(* ===== verification/SSTableProofs.v ===== *)
(** * SSTables: what a table built from entries contains

    The layout of a file, the builder's invariant, and the reader on a built file: opening
    it succeeds, scanning yields the entries, a lookup returns the newest version, with or
    without a block cache. *)

From Stdlib Require Import ZArith Lia.
From stdpp Require Import base numbers strings list gmap.
From S2P Require Import Prelude Coding Slice InternalKey SkipHeap SkipList Versions MemTable Bloom Block Caches.
From S2P Require Import Compression FileSystem SSTable.
Local Open Scope Z_scope.

(** ** Sizes *)

(** A bound on the bytes that entries can take in a block, its trailer and the index. *)
Definition weight (l : list entry) : Z := foldr (fun p a => zlen p.1 + zlen p.2 + 64 + a) 0 l.

Lemma weight_app l1 l2 : weight (l1 ++ l2) = weight l1 + weight l2.
Proof. induction l1 as [|p l1 IH]; simpl; [done|]. rewrite IH. lia. Qed.

Lemma weight_length l : 64 * zlen l <= weight l.
Proof.
  induction l as [|p l IH]; simpl; [done|]. rewrite zlen_cons.
  pose proof (zlen_nonneg p.1). pose proof (zlen_nonneg p.2). lia.
Qed.

Lemma weight_elem l p : p ∈ l -> zlen p.1 + zlen p.2 + 64 <= weight l.
Proof.
  induction l as [|q l IH]; [by intros ?%not_elem_of_nil|]. simpl.
  pose proof (weight_length l). pose proof (zlen_nonneg l).
  pose proof (zlen_nonneg q.1). pose proof (zlen_nonneg q.2).
  intros [->|Hp]%elem_of_cons; [lia|]. specialize (IH Hp). lia.
Qed.

Lemma weight_fits l : weight l < 2 ^ 30 -> Forall fits l.
Proof.
  intros Hw. apply Forall_forall. intros p Hp%weight_elem.
  pose proof (zlen_nonneg p.1). pose proof (zlen_nonneg p.2). unfold fits. lia.
Qed.

Lemma zlen_variant v : zlen (encodeVariant32 (u32 v)) <= 5.
Proof. pose proof (encodeVariant32_length (u32 v) (u32_range v)). unfold zlen. lia. Qed.

Lemma block_entry_size sh k v : (sh <= length k)%nat -> zlen (block_entry sh k v) <= zlen k + zlen v + 15.
Proof.
  intros Hs. unfold block_entry. rewrite !zlen_app.
  pose proof (zlen_variant (Z.of_nat sh)). pose proof (zlen_variant (zlen k - Z.of_nat sh)).
  pose proof (zlen_variant (zlen v)). unfold zlen in *. rewrite length_drop. lia.
Qed.

(** The buffer and the restart array stay within the weight of what was added. *)
Definition bb_bound (b : BlockBuilder) (l : list entry) : Prop :=
  zlen (bb_buffer b) + 4 * zlen (bb_restarts b) <= weight l + 4.

Lemma bb_bound_new n : bb_bound (BlockBuilder_new n) [].
Proof. done. Qed.

Lemma bb_bound_add b l k v : bb_bound b l -> bb_bound (bb_add b k v) (l ++ [(k, v)]).
Proof.
  unfold bb_bound. intros Hb. rewrite weight_app. simpl. unfold bb_add.
  destruct (shared_prefix_spec (bb_last_key b) k) as [Hs _].
  pose proof (block_entry_size (shared_prefix (bb_last_key b) k) k v Hs).
  pose proof (block_entry_size 0 k v ltac:(lia)).
  destruct (_ && _); [|destruct (_ >=? _)]; cbn [bb_buffer bb_restarts];
    rewrite ?zlen_app, ?zlen_cons, ?zlen_nil; lia.
Qed.

Lemma bb_finish_size b l : bb_bound b l -> zlen (bb_finish b).2 <= weight l + 8.
Proof.
  unfold bb_bound, bb_finish. cbn [snd]. intros Hb. rewrite zlen_app.
  pose proof (length_bb_trailer (bb_restarts b)). unfold zlen in *. lia.
Qed.

Lemma bb_rep_empty b l : bb_rep b l -> bb_empty b = bool_decide (l = []).
Proof.
  intros [He _]. unfold bb_empty. apply bool_decide_ext. pose proof (encodes_length _ _ _ He) as Hl.
  split; intros H0; [|subst l; by inversion He].
  rewrite H0 in Hl. destruct l; [done|simpl in Hl; lia].
Qed.

(** ** One block on disk *)

Lemma pread_app (pre mid post : bytes) n :
  length mid = n -> pread (pre ++ mid ++ post) (zlen pre) n = mid.
Proof. intros Hn. unfold pread. rewrite to_nat_zlen, drop_app_length. by apply take_app_exact. Qed.

Lemma block_header_fields crc ps us t :
  0 <= crc < 2 ^ 32 -> 0 <= ps < 2 ^ 32 -> 0 <= us < 2 ^ 32 ->
  let h := block_header crc ps us t in
  decodeFixed32 h = Some crc /\ decodeFixed32 (drop 4 h) = Some ps /\
  decodeFixed32 (drop 8 h) = Some us /\ h !! 12%nat = Some (z2b t).
Proof.
  intros Hc Hp Hu h. subst h. unfold block_header. rewrite !(u32_small) by lia.
  rewrite decodeFixed32_encode by done.
  rewrite (drop_app_exact _ _ 4) by done. rewrite decodeFixed32_encode by done.
  rewrite !app_assoc, <- (app_assoc (_ ++ _)), (drop_app_exact _ _ 8) by done.
  rewrite decodeFixed32_encode by done. done.
Qed.

Section Codec.
Context `{HC : Codecs} `{HL : !CodecLaws}.

(** [stored phys raw]: wherever the bytes [phys] lie in a file, reading the block there
    gives [raw]. *)
Definition stored (phys raw : bytes) : Prop :=
  forall pre post, read_at (pre ++ phys ++ post) (zlen pre) = (SOk, raw).

Lemma choose_payload_spec ct raw payload used :
  choose_payload ct raw = (payload, used) ->
  decompressBlock used payload (zlen raw) = (SOk, raw) /\ zlen payload <= zlen raw /\
  (used = cNone /\ payload = raw \/ used = ct /\ compressBlock ct raw = (SOk, payload)).
Proof.
  unfold choose_payload. destruct (ct =? cNone) eqn:E0; simpl.
  { intros [= <- <-]. split; [done|]. split; [lia|by left]. }
  destruct (compressBlock ct raw) as [s c] eqn:E.
  destruct (ok s && _) eqn:E1; intros [= <- <-]; [|split; [done|]; split; [lia|by left]].
  apply andb_true_iff in E1 as [Hok Hlt].
  assert (s = SOk) as -> by by eapply compressBlock_ok.
  split; [by apply decompress_compress|]. split; [lia|auto].
Qed.

Lemma choose_payload_nonempty ct raw payload used :
  choose_payload ct raw = (payload, used) -> raw <> [] -> payload <> [].
Proof.
  intros Hch Hne. destruct (choose_payload_spec _ _ _ _ Hch) as (_ & _ & [[_ ->]|[_ Hc]]); [done|].
  by eapply compressBlock_nonempty.
Qed.

Lemma compress_type_range ct raw payload : compressBlock ct raw = (SOk, payload) -> 0 <= ct < 256.
Proof.
  unfold compressBlock.
  destruct (Z.eqb_spec ct cNone) as [->|]; [unfold cNone; lia|].
  destruct (Z.eqb_spec ct cSnappy) as [->|]; [unfold cSnappy; lia|].
  destruct (Z.eqb_spec ct cZstd) as [->|]; [unfold cZstd; lia|done].
Qed.

Lemma stored_block ct raw payload used :
  choose_payload ct raw = (payload, used) -> payload <> [] -> zlen raw < 2 ^ 31 ->
  stored (block_header (crc32c payload) (zlen payload) (zlen raw) used ++ payload) raw.
Proof.
  intros Hch Hne Hraw pre post.
  destruct (choose_payload_spec _ _ _ _ Hch) as (Hdec & Hle & Hused).
  assert (0 <= used < 256) as Hur.
  { destruct Hused as [[-> _]|[-> Hc]]; [unfold cNone; lia|by apply compress_type_range in Hc]. }
  pose proof (zlen_nonneg raw). pose proof (zlen_nonneg payload).
  assert (zlen payload <> 0) by (destruct payload; [done|rewrite zlen_cons; pose proof (zlen_nonneg payload); lia]).
  set (hdr := block_header _ _ _ _). assert (length hdr = 13%nat) as Hl by done.
  unfold read_at. rewrite <- (app_assoc hdr). unfold kSSTableBlockHeader.
  rewrite pread_app by done. rewrite Hl, bool_decide_eq_true_2 by done. cbn [negb].
  destruct (block_header_fields (crc32c payload) (zlen payload) (zlen raw) used) as (E1 & E2 & E3 & E4);
    [apply crc32c_range|lia..|]. fold hdr in E1, E2, E3, E4. rewrite E1, E2, E3, E4. cbn [fmap option_fmap option_map from_option id].
  rewrite b2z_z2b, Z.mod_small by lia.
  replace (zlen payload =? 0) with false by lia.
  replace (zlen pre + Z.of_nat 13) with (zlen (pre ++ hdr)) by (rewrite zlen_app; done).
  rewrite to_nat_zlen, app_assoc, pread_app by done. rewrite bool_decide_eq_true_2 by done.
  by rewrite Z.eqb_refl.
Qed.

(** ** The layout of the data blocks *)

(** A flushed block: its entries and its bytes on disk. *)
Abbreviation fblock := (list entry * bytes)%type.

Record good_block (fb : fblock) : Prop := {
  gb_raw : exists raw, stored fb.2 raw /\ br_forEach (BlockReader_new raw) = Some fb.1 /\
           forall uk, br_getByUserKey (BlockReader_new raw) uk = Some (mt_scan uk fb.1);
  gb_nonempty : fb.1 <> [];
  gb_size : Z.of_nat kSSTableBlockHeader <= zlen fb.2 <= weight fb.1 + 21;
}.

Definition data_of (fbs : list fblock) : bytes := concat (snd <$> fbs).
Definition rows_of (fbs : list fblock) : list entry := concat (fst <$> fbs).

Definition fb_last (fb : fblock) : bytes := default [] (last fb.1.*1).

Fixpoint index_from (off : Z) (fbs : list fblock) : list IndexEntry :=
  match fbs with
  | [] => []
  | fb :: fbs => mkIE (fb_last fb) (mkHandle off (zlen fb.2)) :: index_from (off + zlen fb.2) fbs
  end.

Definition index_bytes (ies : list IndexEntry) : bytes :=
  concat ((fun e => index_entry (ie_last_key e) (bh_offset (ie_handle e)) (bh_size (ie_handle e))) <$> ies).

Lemma data_of_snoc fbs fb : data_of (fbs ++ [fb]) = data_of fbs ++ fb.2.
Proof. unfold data_of. rewrite fmap_app, concat_app. simpl. by rewrite app_nil_r. Qed.

Lemma rows_of_snoc fbs fb : rows_of (fbs ++ [fb]) = rows_of fbs ++ fb.1.
Proof. unfold rows_of. rewrite fmap_app, concat_app. simpl. by rewrite app_nil_r. Qed.

Lemma data_of_cons fb fbs : data_of (fb :: fbs) = fb.2 ++ data_of fbs.
Proof. done. Qed.

Lemma rows_of_cons fb fbs : rows_of (fb :: fbs) = fb.1 ++ rows_of fbs.
Proof. done. Qed.

Lemma index_from_snoc off fbs fb :
  index_from off (fbs ++ [fb]) =
  index_from off fbs ++ [mkIE (fb_last fb) (mkHandle (off + zlen (data_of fbs)) (zlen fb.2))].
Proof.
  revert off. induction fbs as [|x fbs IH]; intros off; simpl.
  - change (zlen (data_of [])) with 0. by rewrite Z.add_0_r.
  - by rewrite IH, data_of_cons, zlen_app, Z.add_assoc.
Qed.

Lemma index_bytes_snoc ies e :
  index_bytes (ies ++ [e]) =
  index_bytes ies ++ index_entry (ie_last_key e) (bh_offset (ie_handle e)) (bh_size (ie_handle e)).
Proof. unfold index_bytes. rewrite fmap_app, concat_app. simpl. by rewrite app_nil_r. Qed.

Lemma good_blocks_size fbs :
  Forall good_block fbs -> zlen (data_of fbs) <= 2 * weight (rows_of fbs) /\ zlen fbs * 64 <= weight (rows_of fbs).
Proof.
  induction 1 as [|fb fbs Hg _ IH]; [done|].
  rewrite data_of_cons, rows_of_cons, zlen_app, zlen_cons, weight_app.
  pose proof (gb_size _ Hg) as Hs. pose proof (weight_length fb.1) as Hw.
  destruct fb as [[|p es] phys]; [by destruct (gb_nonempty _ Hg)|]. simpl fst in *. simpl snd in *.
  rewrite zlen_cons in Hw. pose proof (zlen_nonneg es). lia.
Qed.

(** ** The builder's invariant *)

Record sb_rep (files : gmap bytes bytes) (b : SSTableBuilder) (fbs : list fblock) (pend : list entry) : Prop := {
  sbr_open : sb_open b = true;
  sbr_file : files !! sb_path b = Some (data_of fbs);
  sbr_offset : sb_offset b = zlen (data_of fbs);
  sbr_index : sb_index_block b = index_bytes (index_from 0 fbs);
  sbr_good : Forall good_block fbs;
  sbr_pend : bb_rep (sb_data_block b) pend;
  sbr_bound : bb_bound (sb_data_block b) pend;
  sbr_last : sb_last_key b = default [] (last (rows_of fbs ++ pend).*1);
  sbr_bloom : bf_le (BloomFilter_new 10000 bits_for_001) (sb_bloom b);
  sbr_keys : Forall (fun p => bf_mightContain (sb_bloom b) (InternalKeyUserKey p.1) = Some true)
                    (rows_of fbs ++ pend);
  sbr_weight : weight (rows_of fbs ++ pend) < 2 ^ 30;
}.

(** The fields no operation changes. *)
Definition same_config (b b' : SSTableBuilder) : Prop :=
  sb_path b' = sb_path b /\ sb_open b' = sb_open b /\ sb_block_size b' = sb_block_size b /\
  sb_compression b' = sb_compression b /\ sb_finished b' = sb_finished b.

Lemma last_app_r {A} (l1 l2 : list A) : l2 <> [] -> last (l1 ++ l2) = last l2.
Proof. intros Hne. destruct l2 as [|x l2 _] using rev_ind; [done|]. by rewrite app_assoc, !last_snoc. Qed.

Lemma good_block_pending b pend raw payload used ct :
  bb_rep b pend -> bb_bound b pend -> pend <> [] -> weight pend < 2 ^ 30 ->
  raw = (bb_finish b).2 -> choose_payload ct raw = (payload, used) ->
  good_block (pend, block_header (crc32c payload) (zlen payload) (zlen raw) used ++ payload).
Proof.
  intros Hr Hb Hne Hw -> Hch. pose proof (bb_finish_size _ _ Hb) as Hs.
  assert (payload <> []) as Hp.
  { eapply choose_payload_nonempty; [exact Hch|]. intros H0%(f_equal length). simpl in H0.
    rewrite length_app, length_bb_trailer in H0. simpl in H0. lia. }
  destruct (choose_payload_spec _ _ _ _ Hch) as (_ & Hle & _).
  split; cbn [fst snd]; [|done|].
  - exists (bb_finish b).2. split; [apply (stored_block ct); [done..|lia]|].
    split; [apply br_forEach_built; [done|lia]|].
    intros uk. apply br_getByUserKey_built; [done|lia].
  - rewrite zlen_app. change (zlen (block_header _ _ _ _)) with 13. unfold kSSTableBlockHeader.
    pose proof (zlen_nonneg payload). lia.
Qed.
Definition others_same (path : bytes) (files files' : gmap bytes bytes) : Prop :=
  forall p, p <> path -> files' !! p = files !! p.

= = = = = = =

■ **THE PROBLEM**
Wherever the word "induction" appears in the listing, copy the line that holds it.

■ **RESULT BELOW**
Proof. induction l1 as [|p l1 IH]; simpl; [done|]. rewrite IH. lia. Qed.
  induction l as [|p l IH]; simpl; [done|]. rewrite zlen_cons.
  induction l as [|q l IH]; [by intros ?%not_elem_of_nil|]. simpl.
  revert off. induction fbs as [|x fbs IH]; intros off; simpl.
  induction 1 as [|fb fbs Hg _ IH]; [done|].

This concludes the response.